The quest for an effective male contraceptive agent has begun decades ago with no approved pills to date. Compounds undergoing clinical trials are all targeted on male sex hormone testosterone which could lead to hormonal side effects such as weight gain, depression, increased low-density lipoproteins, etc. Our effort focused on developing a non-hormonal male contraceptive to avoid the hormonal side effects. Vitamin A has long been known to be essential for male fertility and vitamin-A-deficient diet causes mammalian male sterility. One particular receptor of vitamin A metabolite retinoic acid (RARα) is validated as the target for male contraception by gene knockout studies. Also, oral administration pan-RAR antagonist BMS-189453 which inhibits the activity of RAR α, β, and γ lead to reversible sterility in male mice.
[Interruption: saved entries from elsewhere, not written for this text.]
Lemma change_keeps_ok r who db db' : Change sessionExpiry r who db db' → (∀ u, who = Some u → present u db) → db_ok db → db_ok db'.
Proof.
  intros Hc Hp H. destruct Hc as [|b u db db1 Hc Hu Hm Ha Hs| |u req new db db' Hm Hn|u id t req db db' Ht Ho Hu|u id t db Ht Hm
    |u t db db' Ht|u id t req db Ht| |u req k key db db' Hk| |u req i token db db' Hm Hi| | |b i new db db' Hc Hi Hn
    |u o o' req db db' Ho Hu Hs| |]; try specialize (Hp _ eq_refl); try done.
  - assert (H1 : db_ok db1).
    { revert Hs. unfold CreateSession, on_table, referring. destruct (insert_row _ _ _) eqn:E; [|done..]. destruct (foreign_keys _ && _); [done|]. intros [= <-].
      apply insert_row_ok in E as [-> _]. destruct H. split; try done. cbn. apply Forall_app. split; [done|].
      constructor; [|constructor]. exists u. split; [|done]. unfold GetUserByEmailAnyOrg in Hu.
      destruct (row_by Email _ _); [|done]. by apply row_by_some in Hu as [? _]. }
    unfold login_write. cbn [snd]. destruct (UpdateUser _ _ _) eqn:E; [|done..]. by eapply ok_UpdateUser.
  - by apply ok_fewer_sessions.
  - by eapply ok_CreateUser.
  - by eapply ok_UpdateUser.
  - by apply ok_DeleteUser, ok_fewer_sessions.
  - revert Ht. unfold CreateTeam, on_table, referring. destruct (insert_row _ _ _) eqn:E; [|done..]. destruct (foreign_keys _ && _); [done|]. intros [= <-]. destruct H. split; try done.
    by eapply insert_row_keys.
  - destruct H. split; try done. cbn. by rewrite update_keys.
  - destruct H. split; try done. by apply without_sub.
  - revert Hk. unfold CreateAPIKey, store_CreateAPIKey, on_table, referring. destruct (insert_row _ _ _) eqn:E; [|done..]. destruct (foreign_keys _ && _); [done|]. intros [= _ _ <-].
    destruct H. split; try done; [by eapply insert_row_keys|]. apply insert_row_ok in E as [-> _]. apply Forall_app. split; [done|].
    constructor; [|constructor]. exists u. split; [by apply present_in|done].
  - destruct H. split; try done; [by apply without_sub|by apply Forall_without].
  - revert Hi. unfold CreateInvite, store_CreateInvite, on_table, referring. destruct (insert_row _ _ _) eqn:E; [|done..]. destruct (foreign_keys _ && _); [done|]. intros [= _ _ <-].
    destruct H. split; try done. by eapply insert_row_keys.
  - by apply ok_fewer_invites.
  - by apply ok_fewer_invites.
  - apply ok_fewer_invites. by eapply ok_CreateUser.
  - revert Hs. unfold UpdateOrganization. destruct (_ && _); [done|]. intros [= <-]. destruct H. split; try done. cbn.
    by rewrite update_keys.
  - by apply ok_fewer_sessions.
  - by apply ok_update_users.
Qed.
Lemma serve_ok r db : db_ok db → db_ok (serve sessionExpiry r db).2.
Proof.
  intros H. destruct (serve_changes sessionExpiry r db) as (who & db1 & Ha & Hc & Hp).
  eapply change_keeps_ok; [exact Hc|by intros u Hu; apply (Hp u Hu)|]. by eapply asked_ok.
Qed.
Lemma serve_all_ok rs : ∀ db, db_ok db → db_ok (serve_all sessionExpiry rs db).
Proof. induction rs as [|r rs IH]; intros db H; [done|]. cbn. by apply IH, serve_ok. Qed.

Lemma change_elsewhere r u db db' : Change sessionExpiry r (Some u) db db' → present u db → db_ok db →
  elsewhere (user_OrgID u) db' = elsewhere (user_OrgID u) db.
Proof.
  intros Hc Hp H. pose proof (present_in u db Hp) as Hin.
  inversion Hc as [|b u0 db0 db1 Hc' Hu Hm Ha Hs| |u0 req new db0 db0' Hm Hn|u0 id t req db0 db0' Ht Ho Hu|u0 id t db0 Ht Hm
    |u0 t db0 db0' Ht|u0 id t req db0 Ht|u0 id t db0 Ht|u0 req k key db0 db0' Hk|u0 id k db0 Hk|u0 req i token db0 db0' Hm Hi
    |u0 id i db0 Hi Hio| |b i new db0 db0' Hc' Hi Hn|u0 o o' req db0 db0' Ho Hu Hs|u0 db0|u0 hash db0]; subst; try done.
  - apply CreateUser_ok in Hn as (Ho & rows & Hr & ->). unfold elsewhere. cbn. f_equal. by eapply elsewhere_insert.
  - apply own_user_some in Ht as (Ht & E & Ho'). revert Hu. unfold UpdateUser. destruct (email_taken _ _); [done|]. intros [= <-].
    apply elsewhere_update_user; [done|]. intros x Hx E'. rewrite <- Ho'. f_equal.
    apply (unique_row user_ID (users db)); [apply H|done..].
  - apply own_user_some in Ht as (Ht & E & Ho'). pose proof (ok_session_users db H) as Hs. pose proof (ok_key_users db H) as Hk.
    unfold elsewhere. cbn. f_equal.
    + apply elsewhere_without. intros x Hx E'. rewrite <- Ho'. f_equal. apply (unique_row user_ID (users db)); [apply H|done..|congruence].
    + etrans; apply elsewhere_without.
      all: intros s Hx E'; try apply (elem_of_without sess_UserID) in Hx as [Hx _].
      all: rewrite <- Ho'; apply (has_user_org db t (sess_UserID s)); [done..|congruence|].
      all: by apply (proj1 (Forall_forall _ _) Hs).
    + apply elsewhere_without. intros k Hx E'. rewrite <- Ho'; apply (has_user_org db t (key_UserID k)); [done..|congruence|].
      by apply (proj1 (Forall_forall _ _) Hk).
  - revert Ht. unfold CreateTeam, on_table, referring. destruct (insert_row _ _ _) eqn:E; [|done..]. destruct (foreign_keys _ && _); [done|]. intros [= <-].
    unfold elsewhere. cbn. f_equal. by eapply elsewhere_insert.
  - apply own_team_some in Ht as (Ht & E & Ho). unfold elsewhere. cbn. f_equal. apply elsewhere_update.
    intros x Hx E'. cbn. assert (x = t) as -> by (apply (unique_row team_ID (teams db)); [apply H|done..]). done.
  - apply own_team_some in Ht as (Ht & E & Ho). unfold elsewhere. cbn. f_equal. apply elsewhere_without.
    intros x Hx E'. assert (x = t) as -> by (apply (unique_row team_ID (teams db)); [apply H|done|done|congruence]). done.
  - revert Hk. unfold CreateAPIKey, store_CreateAPIKey, on_table, referring. destruct (insert_row _ _ _) eqn:E; [|done..]. destruct (foreign_keys _ && _); [done|]. intros [= _ _ <-].
    unfold elsewhere. cbn. f_equal. by eapply elsewhere_insert.
  - apply own_key_some in Hk as (_ & row & Hr & E & Ho). unfold elsewhere. cbn. f_equal. apply elsewhere_without.
    intros x Hx E'. assert (x = row) as -> by (apply (unique_row key_ID (api_keys db)); [apply H|done|done|congruence]). done.
  - revert Hi. unfold CreateInvite, store_CreateInvite, on_table, referring. destruct (insert_row _ _ _) eqn:E; [|done..]. destruct (foreign_keys _ && _); [done|]. intros [= _ _ <-].
    unfold elsewhere. cbn. f_equal. by eapply elsewhere_insert.
  - apply row_by_some in Hi as [Hi E]. unfold elsewhere. cbn. f_equal. apply elsewhere_without. intros x Hx E'.
    assert (x = i) as -> by (apply (unique_row inv_ID (invites db)); [apply H|done|done|congruence]). done.
  - apply row_by_some in Ho as [Ho E]. revert Hs. unfold UpdateOrganization. destruct (_ && _); [done|]. intros [= <-].
    assert (E2 : org_ID o' = org_ID o).
    { revert Hu. unfold update_org. destruct (ou_Settings req); [destruct (Settings o); [|case_bool_decide]|]; by intros [= <-]. }
    unfold elsewhere. cbn. f_equal. apply elsewhere_update. intros x Hx E'. cbn. split; congruence.
  - unfold elsewhere. cbn. f_equal. apply elsewhere_without. intros s Hs E. apply (has_user_org db u (sess_UserID s)); [done..|].
    by apply (proj1 (Forall_forall _ _) (ok_session_users db H)).
  - apply elsewhere_update_user; [done|]. intros x Hx E. f_equal. apply (unique_row user_ID (users db)); [apply H|done..].
Qed.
Knocking out RAR alpha and treatment with a pan-RAR antagonist did not present any significant side effects in mice. We pursued to develop a selective RARα antagonist as a safe, effective, and reversible male contraceptive agent with no off-target effects on RARβ and RARγ. Based on the published crystal structures of RARα-ligand complex as well as structures elucidated by us, we envisioned to exploit the structural differences between RARα, β, and γ ligand-binding domain to achieve RARα selectivity. Also, the structural differences between RARα bound to the agonist and the antagonist facilitated the design of full antagonists. Aided by all the structural information, we designed and synthesized about 100 compounds and evaluated RARα antagonist activity and selectivity using a luciferase-reporter cell assay. We obtained several antagonists with single-digit nanomolar IC₅₀ values for RARα with excellent selectivity over RARβ and RARγ. One RARα-selective antagonist showed good oral bioavailability and desired pharmacokinetic properties in mice, and upon oral administration, it showed complete inhibition of embryo formation in mating studies. Modification of active compounds is ongoing to obtain additional potent and selective inhibitors with good pharmacodynamic and pharmacokinetic properties.